De esa forma tenemos que superar la globalización del Mercado, donde no importa la humanidad, donde todo lo que existe es mercancía que se compra-vende, desde el oro hasta los cuerpos y almas de hombres, como afirma de un modo inquietante Juan profeta (mercado de Roma, en Ap 18, 13), a la Comunión de los santos, donde nada se compra ni se vende, sino que se ofrece como Amor gratuito, de manera que todos pueden beber gratis el agua de la vida, bebiendo en amor los unos de los otros (cf. Ap 22, 17). Especialista en gratuidad fue Jesús, suscitando con la entrega de su vida la comunión de los 'salvados', que viven desde ahora en esperanza de resurrección. Especialistas en gratuidad, hermanos abiertos a la vida, desde los más pobres, fueron en el siglo XIII Francisco y Domingo. Su inspiración y ejemplo sigue siendo fuente de Iglesia en el siglo XXI.

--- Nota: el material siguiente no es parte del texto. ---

(** Writing the chunks to [tmp] touches no other file, and appends them. *)
Lemma apply_write_chunks (tmp : string) (chunks : list string)
    (fs : gmap string string) (s : string) :
  fs !! tmp = Some s →
  (∀ p, p ≠ tmp → apply_ops (WriteChunk tmp <$> chunks) fs !! p = fs !! p)
  ∧ apply_ops (WriteChunk tmp <$> chunks) fs !! tmp = Some (s +:+ join_chunks chunks).
Proof.
  revert fs s. induction chunks as [|c chunks IH]; intros fs s Hs.
  { split; [done|]. simpl. by rewrite string_app_nil_r. }
  change (apply_ops (WriteChunk tmp <$> c :: chunks) fs)
    with (apply_ops (WriteChunk tmp <$> chunks)
            (<[tmp := default "" (fs !! tmp) +:+ c]> fs)).
  rewrite Hs. simpl.
  destruct (IH (<[tmp := s +:+ c]> fs) (s +:+ c)) as [IHo IHt];
    [by rewrite lookup_insert_eq|].
  split.
  - intros p Hp. rewrite IHo by done. by rewrite lookup_insert_ne.
  - rewrite IHt. by rewrite string_app_assoc.
Qed.

(** C8: [save_json_atomic] first opens the temporary file, writes the whole
    serialization to it, and only as its last operation installs it over the
    checkpoint.  If the run stops after any number of operations short of
    that last one, the checkpoint file is as it was before the save; after
    the last one it holds the complete serialization. *)
Theorem save_json_atomic_keeps_checkpoint (path : string) (data : A)
    (fs : gmap string string) (k : nat) :
  let ops := save_json_atomic json_dump path data in
  (∃ before, ops = before ++ [OsReplace (path +:+ ".tmp") path]
             ∧ Forall (λ o, o = OpenForWriting (path +:+ ".tmp")
                            ∨ ∃ c, o = WriteChunk (path +:+ ".tmp") c) before)
  ∧ ((k < length ops)%nat → apply_ops (take k ops) fs !! path = fs !! path)
  ∧ apply_ops ops fs !! path = Some (join_chunks (json_dump data)).
Proof.
  intros ops. unfold ops, save_json_atomic.
  set (tmp := path +:+ ".tmp"). set (chunks := json_dump data).
  assert (tmp ≠ path) as Hne by apply tmp_path_differs.
  split; [|split].
  - exists (OpenForWriting tmp :: (WriteChunk tmp <$> chunks)). split; [done|].
    constructor; [by left|]. apply Forall_fmap, Forall_forall. intros c _.
    right. by exists c.
  - intros Hk. rewrite app_comm_cons, length_app in Hk. simpl in Hk.
    rewrite app_comm_cons, take_app_le by (simpl in *; lia).
    destruct k as [|k]; [done|]. simpl.
    change (apply_ops (take k (WriteChunk tmp <$> chunks)) (<[tmp := ""]> fs) !! path
            = fs !! path).
    rewrite <-fmap_take.
    destruct (apply_write_chunks tmp (take k chunks) (<[tmp := ""]> fs) "") as [Ho _];
      [by rewrite lookup_insert_eq|].
    rewrite Ho by done. by rewrite lookup_insert_ne.
  - rewrite app_comm_cons, apply_ops_app. simpl.
    change (apply_ops (OpenForWriting tmp :: (WriteChunk tmp <$> chunks)) fs)
      with (apply_ops (WriteChunk tmp <$> chunks) (<[tmp := ""]> fs)).
    destruct (apply_write_chunks tmp chunks (<[tmp := ""]> fs) "") as [_ Ht];
      [by rewrite lookup_insert_eq|].
    set (fs1 := apply_ops (WriteChunk tmp <$> chunks) (<[tmp := ""]> fs)) in *.
    change (apply_ops [OsReplace tmp path] fs1)
      with (match fs1 !! tmp with
            | Some content => <[path := content]> (delete tmp fs1)
            | None => fs1
            end).
    rewrite Ht. by rewrite lookup_insert_eq.
Qed.
(* ===== verification/Prelude.v ===== *)
(** * The Playwright sandbox proxy: a verification library

    The repository is a Go program, [cmd/playwright-proxy], that stands between browser
    clients in a Kubernetes cluster and the browser sandboxes it provisions for them.  A
    client is known by the label of its pod: the proxy resolves the source address of a
    request to a playwright-id, gets the session of that id, which makes a backend provision
    a sandbox when there is none, and forwards the HTTP request or the WebSocket to it.
    Sessions that stay idle are reaped, broken ones are refreshed, and a restarted proxy
    adopts the sandboxes it finds.

    ** Parts, files and sources

    Source paths are under [src/]; definitions keep the names of the Go code.

    - [Prelude] (this file): results, world-passing effects ([IO], [wp], [triple]), integers of
      a machine width ([wrap64], [sat64]), lists, hints ([go]) and tactics.
    - [GoStd], [GoTime]: what the source uses of Go's library: errors with their chains
      ([errors.Is], [errors.As], [%w]), contexts with deadlines, [strconv], [strings],
      [net.SplitHostPort], header maps, [time.ParseDuration] with its overflows.
    - [Effects]: programs over a signature of calls.  [environment] answers a call from all
      that was called before, so a theorem for every environment is one for every behaviour
      of the outside world; [adds] states what a program appends to the history and [lawful]
      that each of its calls was permitted by the answers before it.
    - [Backend] ([internal/backend/backend.go]): the endpoint, its dial addresses, the
      interface of the backends (a class).
    - [Metrics] ([internal/metrics/metrics.go]): the collectors and methods, as a log of
      operations of the Prometheus client.
    - The session manager ([internal/session/session.go]).  [Session] holds the state (heap of
      sessions, the map, cooldowns, clock) and every method as a program of critical
      sections, selects and backend calls.  [SessionSys] runs any number of such programs
      under any interleaving ([gstep]: goroutines step, start, time passes, contexts end)
      and gives each its control points; [SessionSched] is an executable scheduler for it;
      [SessionFacts] has the idle scan, [SessionInv] the invariant and its preservation by
      every step, [SessionProps] safety, [SessionRefresh] what Refresh returns, [SessionLive]
      progress and Reconcile, [SessionFair] infinite fair runs, [SessionSpec] the abstract life
      cycle of an id, [SessionMetrics] the metrics of the manager, [SessionClient] what its
      callers may rely on.
    - The pod index ([internal/identify/identify.go]).  [Identify]: the handlers of the
      informer, the lookup with its poll of the API, the diagnostic claims with their timers;
      between any two critical sections others may act on the index.  [IdentifyFacts] and
      [IdentifyRelist]: its theorems.
    - The proxy ([internal/proxy/proxy.go]).  [Proxy]: the handlers, the retrying transport, the
      body buffering, the status recorder, the tunnel, and of [httputil.ReverseProxy] what
      they observe ([ReverseProxy_ServeHTTP], to which [httpProxy] gives the transport and the
      error handler); an attempt of the transport reads some of the body, and that is gone for
      the next one ([spent]); [ProxyFacts] headers and traces, [ProxyProps] the theorems.  [Tunnel] is the
      end of [handleWS] again, with its two copying goroutines running concurrently over the
      bytes of both connections; [TunnelFacts] its invariants, [TunnelProps] its theorems.
    - [Config] ([internal/config/config.go]): [FromEnv] and its errors.
    - The backends ([internal/backend/]).  [Kube]: dynamic objects, the calls of the API server,
      and as classes the accessors and the poller of apimachinery with their documented
      laws; [SandboxClaim], [Isola], [KarsSandbox]: the three custom-resource backends;
      [AteApi] and [Substrate], [SubstrateFacts]: the Control API messages and the backend
      that uses them.
    - [Ids]: servers that keep a state; the interface [KeepsIds] of a backend on such a server
      (each Ensure and Delete takes effect at one of its calls), and what follows from it for
      a caller who is alone ([IdSet]) and for callers whose calls interleave ([shares_ids]).
      [Delays]: the interface [ServesIds] of a backend on a server that takes its time, where
      an id is live or leaving and a failed call may have taken effect, with what follows for
      the same two ([IdServer], [accounts_ids]).  [Store]: what such a server keeps, and the
      fate of its entries.  [Cluster]: the API server and its objects, on which the three
      custom-resource backends are instances of both interfaces; [SubstrateStore]: the control
      plane, its actors and paged listings, with the Substrate backend; [Backends]: the
      theorems for all four.
    - [Compose], [EndToEnd], [Provision], [Restart], [Deployed], [Race], [Orphans]: the parts
      together (below).
    - [Main] ([cmd/playwright-proxy/main.go]): [run] as a program over its calls.  [Lifetime]:
      the goroutines of [run], its context and its HTTP servers with the concurrent manager,
      as one system that is played step by step; [LifetimeFacts] what a step changes,
      [LifetimeInv] the invariants, [LifetimeProps] and [LifetimeLive] the theorems.
    - [Tests]: the assertions of the repository's unit tests, evaluated on the definitions.

    ** How the parts are put together

    - A handler's Get, Refresh, MarkActive and connection counts are goroutines of
      [SessionSys]; [Compose.request_of] names them, and [Compose.realises] is a handler whose
      calls are answered by goroutines that have finished, by fields read through session
      pointers and by runs of [Identify.Lookup], while everything else of the manager runs.
      [SessionSys.gstep] assumes that only sessions handed out are refreshed or marked;
      [Compose.handler_obeys_manager] discharges that assumption.
    - [Deployed] is the manager and its server as one system: the Ensures and Deletes of
      goroutines are begun, served call by call and returned from between all other steps
      of [SessionSys.gstep], and so are executions of others ([foreign]): another replica of
      the proxy, someone who deletes a sandbox by hand, or a call of the manager that takes
      effect although its answer is an error.  [Race] plays such runs; [Orphans] keeps the
      books of the sandboxes.
    - [EndToEnd] puts handlers, index and lookups on top of [Deployed]: [EndToEnd.serves] is a
      handler whose calls are answered there, and the class [EndToEnd.Provides] is what it
      relies on from the backend; [Provision] has an instance for each of the four.
    - [Restart] runs Reconcile on what any backend with [IdSet] or [KeepsIds] lists.
    - [Lifetime] is the program around the manager: requests reach the manager while their
      connections are open, scans are those of the one loop, and the start-up order, the
      context and the shutdown are those of [run].  Its manager makes a run of
      [SessionSys.gstep], so what is proved of that holds of it.

    ** What the theorems show

    - Session manager: one Ensure of an id at a time ([ensure_singleflight]); no panic, no
      deadlock, and in a fair run every call returns ([fair_runs_finish]); a session leaves the
      map only resolved and for one of three reasons ([session_removal]); what Get and Refresh
      return ([get_outcome], [refresh_outcome]); each id goes through absent,
      pending, up or down ([lifecycle_refinement]); a dropped session never comes back
      ([dropped_for_good]); the scan takes exactly the idle ones ([reap_scan_correct]); the
      control points are the source's programs ([control_bisimulation]); its metrics are
      well typed and its counters exact.
    - Index: an address that is never taken while another pod has it, and whose pods keep it and
      a non-empty label until they leave the watch, maps exactly to the present labelled pod
      ([index_tracks_pods]), however the index was told ([relist_equivalent]); outside that
      scope it is wrong ([update_leaves_entry], [reused_address_misresolved]); a lookup is sound
      under any interference ([lookup_sound]); what a miss costs ([lookup_miss_cost]).
    - Proxy: whose sandbox is dialled and sent a request ([isolation]), at most one retry with
      the same body ([http_retries_once], [buffer_body_preserves]), what the client is sent and
      in which order ([http_relays]), connection counts around the copying and
      closed connections ([ws_accounting]), the one record of a request ([http_accounting]),
      rejections.
      A tunnel delivers what was sent, in order, and all of it when it ends cleanly
      ([tunnel_carries]), counts it ([tunnel_counts_bytes]) and ends ([tunnel_ends]).
    - Composed: every dial and request for a client is for an endpoint that an Ensure of the id
      on a pod with its address returned, with the sandbox of the id on the server
      ([end_to_end]); with SandboxClaims, for the address of a claim reported ready
      ([claims_end_to_end]); what a restart recovers after any interleaving
      of earlier calls ([restart_recovers]); the sandbox of a live session is on the server
      unless a Delete comes after its Ensure, of someone else or the reaper's of an earlier
      session ([live_sandbox]), which [live_sandbox_witness] shows happening; and a sandbox
      on the server has a session, or one is being made, or its Delete is to come, unless
      something failed or someone else made it ([no_orphans], [at_rest]).
    - Backends: an endpoint is returned only for the ready object or actor of the id
      ([ensure_sound] and its siblings); what a backend makes of its ids on servers that take
      their time and, exactly a set, on prompt ones ([backends_keep_ids]), and the serial order
      of interleaved calls ([backends_share_ids]), with a run in which an Ensure succeeds on a
      claim that is being deleted; the Substrate
      loops end ([substrate_ensure_returns], [substrate_list_returns]) and List reads every
      page ([substrate_list_pages]).
    - The program: it is made of its parts ([program_refines], [run_starts_in_order]); it
      serves, scans and is ready only after a Reconcile that ran on an empty manager
      ([startup_order]); why it ends ([program_ends_for_cause]), that it does
      ([program_ends]) and what its shutdown leaves ([shutdown_graceful]).
    - Configuration, addresses, metrics: [FromEnv_valid], [addr_roundtrip], [metrics_never_panic].
    - Behaviours the code does not intend, shown by runs: the reaper can delete the sandbox of
      a live session, a Delete that fails leaves a sandbox nobody deletes
      ([no_orphans_witness]), a Refresh in the cooldown can return a session not yet resolved, a
      reused pod address is misresolved, a client can drop its actor header; and three more
      in [ProxyProps], [Isola] and [Backend] ([interim_status_recorded],
      [isolaName_collision], [addr_ipv6_undialable]).

    ** Bounds and fuel

    - [Identify.poll] runs the 100 rounds of the source; it is structural on them.
    - [Substrate.running_loop] and [probe_loop] take fuel.  [ready_rounds] is 302:
      60 s in steps of 200 ms are 300 rounds, and two more see the deadline passed;
      [substrate_ensure_returns] proves that with a clock that runs 302 give a result.
      [list_loop] takes one unit for each page; [substrate_list_pages] uses as many as there
      are pages, and [substrate_list_returns] one more than a control plane that keeps its
      actors has pages.
    - A tunnel takes at most 16 steps of its own once its connections are closed
      ([closed_steps_bounded]); [LifetimeLive.todo] bounds the steps of [run] that remain, but
      for the polls of a Shutdown, which its deadline ends.
    - [ReapLoop] runs over the ticks its context lets through; the API pollers are described
      by what they may return ([Kube.polls]), so no bound is needed.
    - Durations and instants are [Z] with the wrap-around or saturation of [int64] written out
      where the source computes them.

    ** What is not modelled

    - The Kubernetes client, gRPC, Prometheus and the HTTP servers are third-party code:
      environments, classes with documented laws, or logs.  Of [net/http] servers [Lifetime] has
      the listener and the number of connections in each state.  Bytes of response bodies are
      not tracked, only their counts and errors.
    - Of the generated Control API code only the messages, fields and stubs the Substrate
      backend uses.
    - Log calls; [Substrate.Close], [statusRecorder.Flush] and the handler's constructor, which
      touch no state of the program; build-time version strings.
    - The servers of [Cluster] and [SubstrateStore] answer truly of what they have when a call
      comes, or fail.  Their fate is arbitrary: an entry that is being deleted may stay for any
      number of calls, and a failed call may have taken effect, before its answer.
      [backends_keep_ids], [backends_share_ids] and [claims_end_to_end] hold for every fate;
      [KeepsIds], on which [live_sandbox], [no_orphans], [restart_recovers] and [end_to_end] are
      built, has its instances on servers that are [prompt] (there a call that failed and took
      effect can be a [foreign] execution of [Deployed]).  What they keep changes by the calls
      of the backends, the proxy's or another's; someone who makes, under the proxy's names, an
      object that no backend makes is outside their invariants.  Lists of the Substrate backend are described
      with nothing else going on; the pages of a listing that races are up to the server.
    - [Session.reap_scan] is one step, under the mutex as in the code; the atomic fields other
      goroutines write meanwhile are read once for each session, and the theorems about the
      scan hold session by session.
    - Manifests and scripts.
    - [EndToEnd] and [Lifetime] are two views of one program: [Lifetime] has the number of the
      connections in each state, not the handler of each, so what a shutdown cuts off a given
      handler is not a theorem. *)

From stdpp Require Export prelude gmap strings pretty fin_maps relations sorting.
From Stdlib Require Export ZArith Lia.
(** [Atoi] reads back what [%d] prints, on the whole range of [int]. *)
Lemma Atoi_fmt_d z : in_int64 z -> strconv_Atoi (fmt_d z) = Ok z.
Proof.
  unfold in_int64, int64_min, int64_max. intros Hz.
  unfold strconv_Atoi.
  assert (exists c l, to_chars (fmt_d (Z.abs z)) = c :: l /\ is_digit c = true) as (c & l & Hc & Hd).
  { pose proof (fmt_d_decimal (Z.abs z)) as HF.
    destruct (to_chars (fmt_d (Z.abs z))) as [|c l] eqn:E.
    - exfalso. pose proof (parse_pretty_N (Z.to_N (Z.abs z))) as HP.
      assert (fmt_d (Z.abs z) = pretty (Z.to_N (Z.abs z))) as HE by (by destruct z).
      rewrite HE in E. rewrite E in HP. simpl in HP.
      assert (z = 0) as -> by (injection HP; lia). done.
    - exists c, l. split; [done|]. inversion HF as [|? ? [?| ->]]; subst; [done|].
      exfalso. assert (parse_uint 0 (to_chars (pretty (Z.to_N (Z.abs z)))) =
        Ok (Z.of_N (Z.to_N (Z.abs z)))) as HP by (apply parse_pretty_N; lia).
      assert (fmt_d (Z.abs z) = pretty (Z.to_N (Z.abs z))) as HE by (by destruct z).
      rewrite HE in E. rewrite E in HP. done. }
  assert (parse_uint 0 (c :: l) = Ok (Z.abs z)) as HP.
  { rewrite <- Hc. replace (fmt_d (Z.abs z)) with (pretty (Z.to_N (Z.abs z))) by (by destruct z).
    rewrite parse_pretty_N by lia. f_equal. lia. }
  destruct (decide (z < 0)) as [Hneg|Hpos].
  - assert (to_chars (fmt_d z) = "-"%char :: c :: l) as ->.
    { rewrite <- Hc. destruct z; [lia|lia|]. done. }
    rewrite HP. cbn [negb andb].
    destruct (Z.ltb_spec (2 ^ 63) (Z.abs z)); [lia|]. f_equal. lia.
  - replace (fmt_d z) with (fmt_d (Z.abs z)) by (f_equal; lia). rewrite Hc.
    replace (match c :: l with
      | "-"%char :: l0 => (true, l0) | "+"%char :: l0 => (false, l0) | l0 => (false, l0) end)
      with (false, c :: l) by (by destruct c as [[] [] [] [] [] [] [] []]).
    rewrite HP. cbn [negb andb].
    destruct (Z.leb_spec (2 ^ 63) (Z.abs z)); [lia|]. f_equal. lia.
Qed.

(** *** Addresses *)

Lemma has_byte_false c l : has_byte c l = false <-> c ∉ l.
Proof. unfold has_byte. by rewrite bool_decide_eq_false. Qed.

Lemma last_index_byte_app c l r :
  c ∉ r -> last_index_byte c (l ++ c :: r) = Some (length l).
Proof.
  intros Hr. induction l as [|d l IH]; simpl.
  - assert (last_index_byte c r = None) as ->; [|by rewrite decide_True].
    induction r as [|e r IH]; simpl; [done|].
    apply not_elem_of_cons in Hr as [? ?].
    by rewrite IH, decide_False by done.
  - by rewrite IH.
Qed.

(** A plain host (a name or an IPv4 address) and a port come back unchanged. *)
Lemma SplitHostPort_plain h p :
  ":"%char ∉ to_chars h -> "["%char ∉ to_chars h -> "]"%char ∉ to_chars h ->
  ":"%char ∉ to_chars p -> "["%char ∉ to_chars p -> "]"%char ∉ to_chars p ->
  net_SplitHostPort (h +:+ ":" +:+ p) = Ok (h, p).
Proof.
  intros Hc Ho Hcl Pc Po Pcl. unfold net_SplitHostPort.
  rewrite !to_chars_app.
  change (to_chars ":" ++ to_chars p) with (":"%char :: to_chars p).
  rewrite last_index_byte_app by done.
  rewrite take_app_length, drop_0.
  rewrite bool_decide_eq_false_2 by (destruct (to_chars h); simpl; set_solver).
  rewrite (proj2 (has_byte_false _ (to_chars h))) by done.
  rewrite !(proj2 (has_byte_false _ (_ ++ _))) by set_solver.
  replace (drop (S (length (to_chars h))) (to_chars h ++ ":"%char :: to_chars p))
    with (to_chars p); [by rewrite !of_to_chars|].
  rewrite drop_app_ge by lia.
  by replace (S (length (to_chars h)) - length (to_chars h))%nat with 1%nat by lia.
Qed.

(** An unbracketed host with a colon, such as an IPv6 address, is refused. *)
Lemma SplitHostPort_colon_host h p :
  ":"%char ∈ to_chars h -> head (to_chars h) <> Some "["%char -> ":"%char ∉ to_chars p ->
  net_SplitHostPort (h +:+ ":" +:+ p) =
  Err (addr_error (h +:+ ":" +:+ p) "too many colons in address").
Proof.
  intros Hc Hh Pc. unfold net_SplitHostPort. rewrite !to_chars_app.
  change (to_chars ":" ++ to_chars p) with (":"%char :: to_chars p).
  rewrite last_index_byte_app by done.
  rewrite take_app_length.
  rewrite bool_decide_eq_false_2 by (destruct (to_chars h); simpl in *; set_solver).
  assert (has_byte ":" (to_chars h) = true) as ->; [|done].
  by apply bool_decide_eq_true_2.
Qed.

Así culmina la “inversión” del evangelio (invertir vida humana, subvertir las relaciones de poder que existen en el mundo), y a su servicio quieren ponerse los ministros del evangelio, como ratifica Pedro, cuando rechaza a Simón Mago, que quería comprar por dinero los dones de la iglesia, enriqueciéndose por ellos (cf. Hech 8, 14-24). El sistema neo-liberal tiende a convertir este mundo en mercado, sin amor ni misterio, sin gratuidad ni esperanza, y así nos sacrifica en aras de su gran empresa, queriendo o sin quererlo, pues no pide permiso para ello. La iglesia, en cambio, sabe que la Vida es un regalo de Amor, puro don, que se funda en la Gracia de Cristo y se despliega en forma de Comunión de creyentes, abierta a todos los humanos.

Eso significa que los creyentes, mensajeros de Jesús, sólo reciben de verdad y sólo tienen como propio, aquello que regalan, dándose a sí mismos. Esta es la experiencia de fondo de la resurrección, que los creyentes vinculan al mensaje y entrega de Jesús, de manera que, al decir los ciegos ven, los cojos andas, los pobres son evangelizados, ellos pueden añadir que los muertos resucitan, es decir, que la vida triunfa de la muerte (cf. Mt 10, 8; 11, 2-4).

Portadores de esa tarea de evangelio, que es una ósmosis de amor, son los ministros de la iglesia, no como sabios capaces de anunciar o proponer nuevas teorías, sino como creyentes que dicen el mensaje de Jesús diciéndose a sí mismos y mostrando aquello que Dios ha realizado en sus vidas por Cristo, haciéndoles capaces de amar por encima de las leyes del mercado.